INTRODUCTION: Liberia and much of sub-Saharan Africa lacks a standard triage system for obstetric emergencies. Research conducted in low- and middle-income (LMICs) has shown that maternal mortality is directly related to inadequate triage systems. This study aimed to implement a novel mobile obstetric referral emergency system to improve obstetric triage in Liberia. METHODS: Ninety-seven midwives were recruited from 18 rural health facilities (RHFs) and two referral hospitals in Bong County, Liberia. The study utilized WhatsApp, an encrypted messaging platform, to enable communication between providers at RHFs and referral hospitals.

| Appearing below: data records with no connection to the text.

(** X14.  In the character list, after a change of any of its four filters
    the request is built with page 1 and the new value of the filter; when
    it is not in the store, it is the one request the run sends. *)
Theorem character_filter_change_requests_page_1 :
  forall (up : upstream) (wd : widget) (v : string) (w : world),
    on_change wd = Some reset_char_page ->
    let s' := with_page char_page_key 1 (with_widget wd v (session_state w)) in
    let ps := view_params Characters s' in
    Cache.get api_key_eqb (now w) ("character", Some ps) (api_cache w) = None ->
    net_log (snd (interact up Characters (TextChanged wd v) w))
    = (net_log w ++ [api_request "character" (Some ps)])%list
    /\ dict_get "page" ps = Some (PInt 1)
    /\ widget_value wd s' = v
    /\ char_page s' = 1.
Proof.
  intros up wd v w Hcb s' ps Hmiss.
  assert (Hs : widget_value wd s' = v /\ char_page s' = 1)
    by (destruct wd; try discriminate; split; reflexivity).
  split; [|split; [apply character_params_page | exact Hs]].
  unfold interact, apply_event. rewrite Hcb.
  unfold reset_char_page.
  set (w' := with_session s' w).
  assert (Hrun : forall k : unit -> M unit,
             bind (bind (fun w0 => (Val tt, with_session (with_widget wd v (session_state w0)) w0))
                        (fun _ => set_page char_page_key 1)) k w = k tt w')
    by reflexivity.
  rewrite Hrun. cbn [render]. rewrite render_character_list_eq.
  change (session_state w') with s'. fold ps.
  set (wk := with_run_keys (view_keys Characters ++ run_keys w')%list w').
  unfold bind at 1.
  assert (Hfirst : net_log (snd (api_get up "character" (Some ps) wk))
                   = (net_log w ++ [api_request "character" (Some ps)])%list).
  { subst wk. rewrite api_get_keys. cbn [snd net_log with_run_keys].
    rewrite api_get_miss by exact Hmiss. cbn zeta.
    destruct (up _ _) as [msg|r]; [reflexivity|].
    destruct (status_code r =? 200); [|reflexivity].
    destruct (body r); reflexivity. }
  destruct (api_get up "character" (Some ps) wk) as [[data|e] w1];
    cbn [snd] in *; [|exact Hfirst].
  destruct (sends_show_character_reply (TextChanged wd v) data w1)
    as (sent' & Hlog' & Hlen').
  destruct sent'; [|cbn in Hlen'; lia].
  rewrite Hlog', app_nil_r. exact Hfirst.
Qed.

Lemma character_filter_change_requests_page_1_witness :
  net_log (snd (interact (always not_found) Characters
                         (TextChanged W_q_name "rick")
                         (fresh_world alive_page_2)))
  = [api_request "character"
       (Some [("page", PInt 1); ("name", PStr "rick"); ("status", PStr "alive")])].
Proof.
  destruct (character_filter_change_requests_page_1
              (always not_found) W_q_name "rick" (fresh_world alive_page_2))
    as [Hlog _]; [reflexivity | reflexivity | exact Hlog].
Defined.

(** ** Theme and navigation *)

(** X15.  [toggle_theme] always leaves the theme dark or light and touches
    nothing else; from dark or light, toggling twice gives the state back. *)
Theorem toggle_theme_twice :
  forall n : nav,
    (theme (toggle_theme n) = "dark" \/ theme (toggle_theme n) = "light")
    /\ page_view (toggle_theme n) = page_view n
    /\ selected_char_id (toggle_theme n) = selected_char_id n
    /\ (theme n = "dark" \/ theme n = "light" ->
        toggle_theme (toggle_theme n) = n).
Proof.
  intros [pv sel th]. unfold toggle_theme. cbn.
  destruct (String.eqb_spec th "dark") as [->|Hd]; cbn.
  - repeat split; auto.
  - repeat split; auto. intros [-> | ->]; [contradiction | reflexivity].
Qed.

(** ** The detail page *)

Lemma calm_py_len (j : json) : calm (py_len j).
Proof. destruct j; reflexivity. Qed.

#[local] Hint Resolve calm_py_len : calm.

Lemma quiet_show_character_detail (up : upstream) (data : json) :
  quiet (show_character_detail up data).
Proof.
  unfold show_character_detail.
  apply quiet_bind; [apply quiet_lift; auto with calm | intros is_error].
  destruct is_error; [apply quiet_ret|].
  repeat (apply quiet_bind; [apply quiet_lift; auto with calm | intros ?]).
  match goal with |- quiet (if ?b then _ else _) => destruct b end;
    [|apply quiet_ret].
  repeat (apply quiet_bind; [apply quiet_lift; auto with calm | intros ?]).
  apply quiet_bind; [apply quiet_fetch_multiple | intros episodes].
  apply quiet_for_each. intros ep. repeat quiet_step.
Qed.

Lemma sends_show_character_detail (up : upstream) (data : json) :
  sends_at_most 1 (show_character_detail up data).
Proof.
  unfold show_character_detail.
  apply sends_bind_lift. intros is_error _.
  destruct is_error; [apply (sends_weaken 0); [lia | apply sends_ret]|].
  repeat (apply sends_bind_lift; intros ? _).
  match goal with |- sends_at_most _ (if ?b then _ else _) => destruct b end;
    [|apply (sends_weaken 0); [lia | apply sends_ret]].
  repeat (apply sends_bind_lift; intros ? _).
  change 1%nat with (1 + 0)%nat.
  apply sends_bind; [apply sends_fetch_multiple | intros episodes].
  induction episodes as [|ep episodes IH]; simpl; [apply sends_ret|].
  change 0%nat with (0 + 0)%nat. apply sends_bind; [|intros _; exact IH].
  sends_zero.
Qed.

(** X16.  What the detail page shows of a reply never asks for a rerun and
    never changes a page cursor or a filter, and it sends at most one
    request, the bulk request for the episodes; for an error reply it does
    nothing at all. *)
Theorem character_detail_is_quiet :
  forall (up : upstream) (data : json) (w : world),
    let run := show_character_detail up data w in
    fst run <> Exc RerunException
    /\ session_state (snd run) = session_state w
    /\ (exists sent, net_log (snd run) = (net_log w ++ sent)%list
                     /\ (List.length sent <= 1)%nat)
    /\ (is_error_reply data = true -> run = (Val tt, w)).
Proof.
  intros up data w run. subst run.
  destruct (quiet_show_character_detail up data w) as [Hr Hs].
  split; [now apply reruns_false|]. split; [exact Hs|].
  split; [apply sends_show_character_detail|].
  destruct data as [| | | | |m]; try discriminate. cbn.
  unfold show_character_detail. cbn [py_in].
  destruct (dict_get "error" m); [reflexivity | discriminate].
Qed.

(** ** The script *)

Lemma app_quiet_ret {A : Type} (a : A) : app_quiet (app_ret a).
Proof. intros s. now repeat split. Qed.

Lemma app_quiet_lift {A : Type} (m : M A) : quiet m -> app_quiet (app_lift m).
Proof.
  intros Hm s. unfold app_lift. destruct (Hm (app_world s)) as [Hr Hs].
  destruct (m (app_world s)) as [r w]. now repeat split.
Qed.

Lemma app_quiet_bind {A B : Type} (m : App A) (k : A -> App B) :
  app_quiet m -> (forall a, app_quiet (k a)) -> app_quiet (app_bind m k).
Proof.
  intros Hm Hk s. unfold app_bind. destruct (Hm s) as (Hr & Hn & Hs).
  destruct (m s) as [[a|e] s']; cbn [fst snd] in *.
  - destruct (Hk a s') as (Hr' & Hn' & Hs'). repeat split; congruence.
  - now repeat split.
Qed.

Lemma app_quiet_get_nav : app_quiet get_nav.
Proof. intros s. now repeat split. Qed.

Lemma bind_exc {A B : Type} (m : M A) (k : A -> M B) (w w' : world) (e : exn) :
  m w = (Exc e, w') -> bind m k w = (Exc e, w').
Proof. intros H. unfold bind. now rewrite H. Qed.

(** Without a click on Back, the detail page is quiet. *)
Lemma app_quiet_detail_page (up : upstream) (aev : app_event) (char_id : Z) :
  back_clicked aev = false ->
  app_quiet (render_character_detail_page up aev char_id).
Proof.
  intros Hb. unfold render_character_detail_page. rewrite Hb.
  apply app_quiet_bind; [apply app_quiet_lift, quiet_api_get | intros data].
  apply app_quiet_bind; [apply app_quiet_ret | intros _].
  apply app_quiet_lift, quiet_show_character_detail.
Qed.

(** A run of the character list without an event either is quiet, or has
    found an error reply on a page other than 1, has put the page to 1 and
    asks for a rerun. *)
Lemma character_list_no_event (up : upstream) (w : world) :
  let run := render_character_list up NoEvent w in
  (reruns (fst run) = false /\ session_state (snd run) = session_state w)
  \/ (fst run = Exc RerunException
      /\ char_page (session_state w) <> 1
      /\ session_state (snd run) = with_page char_page_key 1 (session_state w)).
Proof.
  intros run. subst run. rewrite render_character_list_eq.
  set (ps := view_params Characters (session_state w)).
  set (wk := with_run_keys (view_keys Characters ++ run_keys w)%list w).
  assert (Hwk : session_state wk = session_state w) by reflexivity.
  destruct (quiet_api_get up "character" (Some ps) wk) as [Hr Hs].
  destruct (api_get up "character" (Some ps) wk) as [[data|e] w1] eqn:Eget;
    cbn [fst snd] in *.
  2:{ rewrite (bind_exc _ _ _ _ _ Eget). left. cbn [fst snd].
      split; [exact Hr | congruence]. }
  rewrite (bind_val _ _ _ _ _ Eget).
  destruct (is_error_reply data) eqn:Herr.
  - destruct data as [| | | | |m]; try discriminate. cbn in Herr.
    unfold show_character_reply. cbn [py_in py_getitem].
    destruct (dict_get "error" m) as [x|]; [|discriminate].
    rewrite !bind_lift_val, bind_get_session, Hs, Hwk.
    destruct (Z.eqb_spec (char_page (session_state w)) 1) as [E|E]; cbn [negb].
    + left. cbn. split; [reflexivity | congruence].
    + right. unfold bind, set_page, st_rerun, raise. cbn. now rewrite Hs, Hwk.
  - left. destruct (quiet_show_character_reply data Herr w1) as [Hr' Hs'].
    split; [exact Hr' | congruence].
Qed.

Lemma script_eq (up : upstream) (aev : app_event) (s : app) :
  script up aev s
  = match render_characters_tab up aev s with
    | (Val _, s1) =>
        app_bind (app_lift (render_episodes up (list_event aev)))
                 (fun _ => app_lift (render_locations up (list_event aev))) s1
    | (Exc e, s1) => (Exc e, s1)
    end.
Proof. reflexivity. Qed.
(* ===== verification/_CoqProject ===== *)
-Q . S2P
Prelude.v
KState.v
Sample.v
StringC.v
Spinlock.v
Sched.v
Sleeplock.v
Quiet.v
Switch.v
Uart.v
Printf.v
Pages.v
Kalloc.v
Vm.v
PageTable.v
UserVm.v
UserSpace.v
Copy.v
ForkVm.v
Bio.v
BufCache.v
BufRefine.v
Log.v
LogDisk.v
BufWp.v
LogRun.v
LogSafe.v
LogOps.v
Transaction.v
FsWp.v
Fs.v
FsBlocks.v
FsInode.v
FsFile.v
FsData.v
FsOps.v
Mkfs.v
FsSample.v
MkfsOk.v
Pipe.v
Console.v
File.v
FileRw.v
FsDir.v
DirLink.v
TreeUpd.v
Mount.v
Paths.v
PipeRing.v
Proc.v
ProcVm.v
AllocProc.v
Fork.v
Reap.v
Exec.v
Virtio.v
VirtioDisk.v
Syscall.v
SysLink.v
Trap.v
UserOS.v
Ulib.v
Grep.v
UserProgs.v
Xargs.v
Find.v
Umalloc.v
Sh.v
Primes.v
(* ===== verification/Prelude.v ===== *)
(** * A verification development for xv6-riscv and its user programs

    The program is a small Unix: a kernel in C ([src/kernel]), the user programs that
    run on it ([src/user]), among them find, xargs, primes and pingpong, the exercises
    this repository adds, and mkfs ([src/mkfs]), which builds the disk image on the
    host.  Every C function of the kernel, of mkfs and of the user programs named below
    has a Rocq definition of the same name (a prefix where two
    files use one name), written as the source is: the same tests, early returns and
    calls in the same order.

    ** How the code is modelled

    A kernel routine is a computation [KM kstate A] (Prelude): it runs on the global
    variables, memory, disk and device state of the kernel, the record [kstate]
    (KState), and on a schedule, the list of the changes that other threads make each
    time this one is switched out or spins.  It returns ([Ok]), stops in [panic]
    ([Panic]), or is still switched out or spinning when the schedule ends ([Wait]).
    C integers are [Z] with the conversions [u8] ... [i64] where the source can wrap;
    memory is a map of bytes by physical address, and page tables and the free list
    are words in it; pointers into static tables are indices.  Where several harts or
    processes interleave and the claim depends on it (the spin lock, sleep and wakeup,
    the primes network) the code is a step relation on program points.

    A user program is a computation over a world that it reaches only through system
    calls: [UserOS] (UserOS) is the interface of user/user.h, and the classes
    [StreamOS], [ProcOS], [TreeOS] (Find), [SbrkOS] (Umalloc) and [FdOS] (Sh) state
    what the kernel promises of groups of calls.  Each class has an instance, on which
    the theorems are evaluated.

    Code outside the repository is a parameter: the addresses the linker chooses
    (class [Layout]), the virtio device (its register reads [mmio_read] and, in class
    [VirtioDevice], how it serves a posted request), the host's files for mkfs.  The
    disk under the buffer cache is the class [DiskDriver] with the laws [DiskLaws];
    the virtio driver is an instance of it (VirtioDisk).

    ** Files

    - Prelude, KState, Sample: integers, the kernel monad, lists of bytes; constants,
      structures and state; a concrete state for evaluation.
    - StringC (string.c), Spinlock (spinlock.c), Sched (proc.c: sched, yield, sleep,
      wakeup, kill), Sleeplock (sleeplock.c), Quiet (threads that meet no contention),
      Switch (a thread that is switched out and resumed, and the turn of another one),
      Uart (uart.c), Printf (printf.c).
    - Pages, Kalloc (kalloc.c), Vm (vm.c) and its proofs PageTable, UserVm, UserSpace,
      Copy and ForkVm (uvmcopy).
    - Bio (bio.c) with BufCache and BufRefine; Log (log.c) with LogDisk, BufWp,
      LogRun, LogSafe, LogOps and Transaction.
    - Fs (fs.c) with its proofs: FsWp (rules for the routines of the file system inside
      a transaction), FsBlocks (bitmap and block allocation), FsInode (inodes on the
      disk and in the table), FsFile (the block map), FsData (readi and writei), FsOps
      (the invariant of all files), FsDir (entries, directories and paths), DirLink
      (dirlink), TreeUpd (how an update of a directory changes what paths lead to),
      FsSample (a disk for evaluation).
    - Mkfs (mkfs.c) and MkfsOk (its image).
    - Pipe (pipe.c) with PipeRing (the pipe as a queue between two processes), Console
      (console.c), File (file.c) with FileRw (fileread and
      filewrite from user memory to the disk), Mount (fsinit), Paths (namex and namei on
      a mounted disk), Proc (proc.c: the process table) with ProcVm (a process's page
      table), AllocProc (slots of the table), Fork and Reap (fork and wait), Exec (exec.c), Virtio (virtio_disk.c, plic.c) with
      VirtioDisk, Syscall (sysproc.c, sysfile.c, syscall.c) with SysLink (link), Trap
      (trap.c, main.c, start.c).
    - UserOS (user.h), Ulib (ulib.c, printf.c), Grep, UserProgs (cat, echo, wc, ls,
      kill, ln, mkdir, rm, zombie, init, pingpong), Xargs, Find, Umalloc, Sh, Primes.

    ** What the theorems show

    - Crash safety: a commit of the log is atomic under a crash after any number of
      disk writes and any number of interrupted recoveries (LogSafe), and a whole
      transaction puts its updates on the disk (Transaction), over a buffer cache that
      refines a map of live blocks (BufRefine) and a disk that the virtio driver
      implements (VirtioDisk).
    - Files: a write through a descriptor reaches the disk, can be read back, and
      leaves every other file as it was (FileRw); mounting recovers the committed
      files, and what mkfs puts into an image is what the kernel finds in it (Mount).
    - Names: the directories on the disk form a graph of linked inodes, and namex
      follows a path through it to the inode the path leads to, with exactly one
      reference gained; a file of the image is found under its name (Paths).  The
      system call link makes a second path to a file, or fails with no effect on files
      and link counts; no other path changes (SysLink).
    - Memory: the allocator refines a set of free pages that are never handed out
      twice (Kalloc); mappages and walk act on an abstract page table as specified
      (PageTable); growing and freeing an address space neither leaks nor maps twice
      (UserSpace); copies to and from user memory give the bytes back over page
      boundaries and touch nothing else, whatever the address (Copy); uvmcopy copies
      a whole address space or gives back the frames it took (ForkVm).
    - Processes: fork makes a child that is a copy of its parent in memory, registers
      and open files, or has no effect (Fork); wait gives back everything an exited
      child had, or sleeps until there is one (Reap).
    - Concurrency: mutual exclusion of the spin lock and nesting of push_off
      (Spinlock), no lost wakeup (Sched), a pipe that carries every byte in order from a
      writer that sleeps to a reader that wakes it (PipeRing), the primes network in every interleaving
      (Primes).
    - User programs: grep's matcher equals the semantics of its patterns and grep,
      cat, wc, xargs and find do what they promise however their input is cut into
      reads, within the limits of their buffers that the theorems name; the shell's parser reads back what is printed, is total, and pipelines and
      redirections connect the descriptors meant; malloc hands out disjoint blocks and
      free joins them.
    - Formatting and strings: printint against atoi, memmove on overlapping ranges,
      safestrcpy.
    - Where the code does not do what it means to, a theorem about the model says so:
      log_reservation_overflows, printint_overruns, xargs_splits_long_word,
      find_depth_limit, malloc_overflows, mkfs_root_hole.

    ** Bounds and fuel

    Loops whose rounds the state bounds (pages of a range, buffers, bytes of a string)
    recurse on that bound; when it is exceeded the model does not return ([kspin], or
    [USpin] for user programs), so a theorem that a routine returns also shows that
    the bound was enough.  Loops that run as long as their input take the number of
    rounds as an argument, and the theorems say how many are enough.

    ** Not modelled

    The assembly (entry.S, kernelvec.S, swtch.S, trampoline.S, initcode.S): its effect
    is the step between the C routines it connects.  The test programs usertests.c,
    grind.c, forktest.c and stressfs.c, which only exercise system calls.  Time,
    caches and memory ordering of the hardware: a hart's loads and stores take effect
    at once.  malloc failure in the shell's node constructors. *)

From stdpp Require Import base gmap strings list.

Training sessions at RHFs on sending patient referral data including indication, age, gravidity/parity, gestational age, method of transportation, and delays were conducted. Midwives at referral hospitals were instructed to send messages confirming arrival and outcome. RESULTS: A total of 380 referral messages were sent, with significantly more referrals completing the referral process than not (60%). Both hypertension and hemorrhage accounted for 12% of referrals. Nonemergent obstetric causes accounted for 34%. Of women who arrived, 31% delivered via cesarean section. Significantly more women transported via ambulance arrived compared to self-transport or taxi. When money was identified as a barrier, only 45% of women arrived. CONCLUSION: This is the first study to introduce a real-time two-way mobile-phone obstetric triage platform for use in Liberia. Strengthening the obstetric triage system is critical to prevent delays in reaching care and improve obstetric outcomes. Addressing socioeconomic barriers is vital to increasing access to maternal health care. Future work includes country-wide scale-up in Liberia and assessment of the sustainability of the MORES intervention.